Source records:
(** The exceptions the module can raise.  [UserException] stands for whatever
    a profiled function raises on its own; [InvalidReference] is the model's
    answer to a dangling address, which no Python reference can be. *)
Inductive exn : Set :=
| ZeroDivisionError
| RuntimeError (msg : string)
| KeyError (key : string)
| UserException (tag : string)
| InvalidReference.

#[global] Instance exn_eq_dec : EqDecision exn.
Proof. solve_decision. Defined.

Inductive result (A : Type) : Type :=
| Ok (a : A)
| Raise (e : exn).
Arguments Ok {A} a.
Arguments Raise {A} e.

(** [a % b] on Python integers. *)
Definition py_mod (a b : Z) : result Z :=
  if b =? 0 then Raise ZeroDivisionError else Ok (a `mod` b).

(** [x in xs] on a sequence of enum members. *)
Definition py_in (x : ProfilerAction) (xs : list ProfilerAction) : bool :=
  bool_decide (x ∈ xs).

(** A counter value is an [int] or a [float]; a float is kept as its bits. *)
Inductive Number : Set :=
| IntValue (z : Z)
| FloatValue (bits : Z).

(** The values a profiled function takes and returns. *)
Inductive Value : Set :=
| PyNone
| PyInt (z : Z)
| PyStr (s : string).

#[global] Instance Value_eq_dec : EqDecision Value.
Proof. solve_decision. Defined.

(** Truth value testing, as [if not exit(...)] does it. *)
Definition truthy (v : Value) : bool :=
  match v with
  | PyNone => false
  | PyInt z => negb (z =? 0)
  | PyStr s => negb (bool_decide (s = ""))
  end.

(** The host's logical time, [state.timer.get_timestamp()]. *)
Record Timestamp : Set := mkTimestamp {
  ts_epoch : Z;
  ts_batch : Z;
  ts_batch_in_epoch : Z
}.

(** ** Event handlers

    A handler is an external sink.  What the profiler does to it is call one
    of its three [process_*] methods; the world keeps those calls in order. *)
Inductive Handler : Set :=
| JSONTraceHandler          (* the handler built by [JSONTraceHandler()] *)
| CustomHandler (id : nat). (* a handler handed in by the caller *)

#[global] Instance Handler_eq_dec : EqDecision Handler.
Proof. solve_decision. Defined.

Inductive Event : Type :=
| process_duration_event
    (name : string) (categories : list string) (timestamp : Timestamp)
    (is_start : bool) (wall_clock_time_ns global_rank pid : Z)
| process_instant_event
    (name : string) (categories : list string) (timestamp : Timestamp)
    (wall_clock_time_ns global_rank pid : Z)
| process_counter_event
    (name : string) (categories : list string)
    (wall_clock_time_ns global_rank pid : Z) (values : list (string * Number)).

(** ** Objects *)

(** An address in the heap of marker objects. *)
Abbreviation loc := nat.

Record Marker : Type := mkMarker {
  name : string;
  actions : list ProfilerAction;
  categories : list string;
  record_instant_on_start : bool;
  record_instant_on_finish : bool;
  _started : bool;
  _action_at_start : option ProfilerAction
}.

Record Profiler : Type := mkProfiler {
  _names_to_markers : gmap string loc;
  _event_handlers : list Handler;
  skip_first : Z;
  wait : Z;
  warmup : Z;
  active : Z;
  repeat : Z;
  merged_trace_file : string;
  _action : ProfilerAction
}.

(** What the methods read from outside the module: [state.timer], [time],
    [dist] and [os].  The host changes these between calls. *)
Record Host : Set := mkHost {
  batch_in_epoch : Z;
  time_ns : Z;
  get_timestamp : Timestamp;
  get_global_rank : Z;
  getpid : Z
}.

Record World : Type := mkWorld {
  host : Host;
  heap : list Marker;
  profiler : Profiler;
  calls : list (Handler * Event)
}.

(** ** The sampling state machine *)

Definition get_action (self : Profiler) (batch_idx : Z) : result ProfilerAction :=
  let cycle_len := wait self + warmup self + active self in
  if negb (repeat self =? 0) && (batch_idx >=? cycle_len * repeat self) then
    Ok SKIP
  else
    match py_mod batch_idx cycle_len with
    | Raise e => Raise e
    | Ok position_in_cycle =>
        if position_in_cycle <? wait self then Ok SKIP
        else if position_in_cycle <? wait self + warmup self then Ok WARMUP
        else Ok ACTIVE
    end.

(** ** The monad of methods: state and exceptions

    A raised exception keeps the world as it was when it was raised. *)

Definition M (A : Type) : Type := World → result A * World.

#[global] Instance M_ret : MRet M := λ A (a : A) w, (Ok a, w).

#[global] Instance M_bind : MBind M := λ A B (k : A → M B) (m : M A) w,
  match m w with
  | (Ok a, w') => k a w'
  | (Raise e, w') => (Raise e, w')
  end.

Definition raise {A : Type} (e : exn) : M A := λ w, (Raise e, w).

Definition lift {A : Type} (r : result A) : M A := λ w, (r, w).

Definition gets {A : Type} (f : World → A) : M A := λ w, (Ok (f w), w).

Definition modify (f : World → World) : M unit := λ w, (Ok tt, f w).

(** [for x in xs: body(x)] *)
Fixpoint for_each {A : Type} (xs : list A) (body : A → M unit) : M unit :=
  match xs with
  | [] => mret tt
  | x :: xs' => body x ;; for_each xs' body
  end.

(** [self.profiler.get_action(batch_idx)], called from a method. *)
Definition call_get_action (batch_idx : Z) : M ProfilerAction :=
  p ← gets profiler;
  lift (get_action p batch_idx).

(** ** The heap of markers and attribute access *)

Definition with_categories (c : list string) (m : Marker) : Marker :=
  mkMarker (name m) (actions m) c (record_instant_on_start m)
    (record_instant_on_finish m) (_started m) (_action_at_start m).

Definition with_started (b : bool) (m : Marker) : Marker :=
  mkMarker (name m) (actions m) (categories m) (record_instant_on_start m)
    (record_instant_on_finish m) b (_action_at_start m).

Definition with_action_at_start (a : option ProfilerAction) (m : Marker) : Marker :=
  mkMarker (name m) (actions m) (categories m) (record_instant_on_start m)
    (record_instant_on_finish m) (_started m) a.

Definition with_names_to_markers (r : gmap string loc) (p : Profiler) : Profiler :=
  mkProfiler r (_event_handlers p) (skip_first p) (wait p) (warmup p) (active p)
    (repeat p) (merged_trace_file p) (_action p).

Definition set_heap (h : list Marker) (w : World) : World :=
  mkWorld (host w) h (profiler w) (calls w).

Definition set_profiler (p : Profiler) (w : World) : World :=
  mkWorld (host w) (heap w) p (calls w).

Definition set_host (h : Host) (w : World) : World :=
  mkWorld h (heap w) (profiler w) (calls w).

Definition add_call (h : Handler) (ev : Event) (w : World) : World :=
  mkWorld (host w) (heap w) (profiler w) (calls w ++ [(h, ev)]).

(** Reading an attribute of the object at [l]. *)
Definition getattr {A : Type} (l : loc) (field : Marker → A) : M A := λ w,
  match heap w !! l with
  | Some m => (Ok (field m), w)
  | None => (Raise InvalidReference, w)
  end.

(** Assigning to one attribute of the object at [l]. *)
Definition setattr (l : loc) (update : Marker → Marker) : M unit := λ w,
  match heap w !! l with
  | Some m => (Ok tt, set_heap (<[l := update m]> (heap w)) w)
  | None => (Raise InvalidReference, w)
  end.

(** A handler's method is called: the call is recorded. *)
Definition call_handler (h : Handler) (ev : Event) : M unit :=
  modify (add_call h ev).

(** ** Profiler: event fan-out *)

Definition record_duration_event (marker : loc) (is_start : bool)
    (wall_clock_time_ns global_rank pid : Z) (timestamp : Timestamp) : M unit :=
  handlers ← gets (λ w, _event_handlers (profiler w));
  for_each handlers (λ handler,
    n ← getattr marker name;
    c ← getattr marker categories;
    call_handler handler
      (process_duration_event n c timestamp is_start wall_clock_time_ns global_rank pid)).

Definition record_instant_event (marker : loc)
    (wall_clock_time_ns global_rank pid : Z) (timestamp : Timestamp) : M unit :=
  handlers ← gets (λ w, _event_handlers (profiler w));
  for_each handlers (λ handler,
    n ← getattr marker name;
    c ← getattr marker categories;
    call_handler handler
      (process_instant_event n c timestamp wall_clock_time_ns global_rank pid)).

Definition record_counter_event (marker : loc)
    (wall_clock_time_ns global_rank pid : Z) (values : list (string * Number)) : M unit :=
  handlers ← gets (λ w, _event_handlers (profiler w));
  for_each handlers (λ handler,
    n ← getattr marker name;
    c ← getattr marker categories;
    call_handler handler
      (process_counter_event n c wall_clock_time_ns global_rank pid values)).

(** ** Marker *)

(** [self._action_at_start in self.actions]; [None] is no member of a
    sequence of actions. *)
Definition action_in (a : option ProfilerAction) (xs : list ProfilerAction) : bool :=
  match a with
  | Some x => py_in x xs
  | None => false
  end.

Definition already_started_msg (n : string) : string :=
  "Attempted to start profiler event " +:+ n +:+
  "; however, this marker is already started".

Definition not_started_msg (n : string) : string :=
  "Attempted to finish profiler event " +:+ n +:+
  "; however, this profiler event is not yet started".

(** The f-string of [Marker.__init__], with the class names [Marker] and
    [Profiler] filled in. *)
Definition instantiated_directly_msg : string :=
  "Marker should not be instantiated directly. Instead, use Profiler.marker(name)".

(** [Marker(profiler, name, ...)]: a fresh object, then [__init__] on it.
    The object under construction is reachable through [self] alone, so it
    enters the heap when [__init__] returns and is lost when it raises. *)
Definition Marker_init (n : string) (acts : list ProfilerAction)
    (on_start on_finish : bool) (cats : list string) : M loc :=
  self ← gets (λ w, length (heap w));
  registry ← gets (λ w, _names_to_markers (profiler w));
  match registry !! n with
  | Some other =>
      if bool_decide (other ≠ self)
      then raise (RuntimeError instantiated_directly_msg)
      else mret tt
  | None => mret tt
  end ;;
  modify (λ w, set_heap (heap w ++ [mkMarker n acts cats on_start on_finish false None]) w) ;;
  mret self.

### WHAT IS BEING ASKED
Filter the entries above down to the lines that contain the word "when".

### EXPECTED OUTPUT
    A raised exception keeps the world as it was when it was raised. *)
    enters the heap when [__init__] returns and is lost when it raises. *)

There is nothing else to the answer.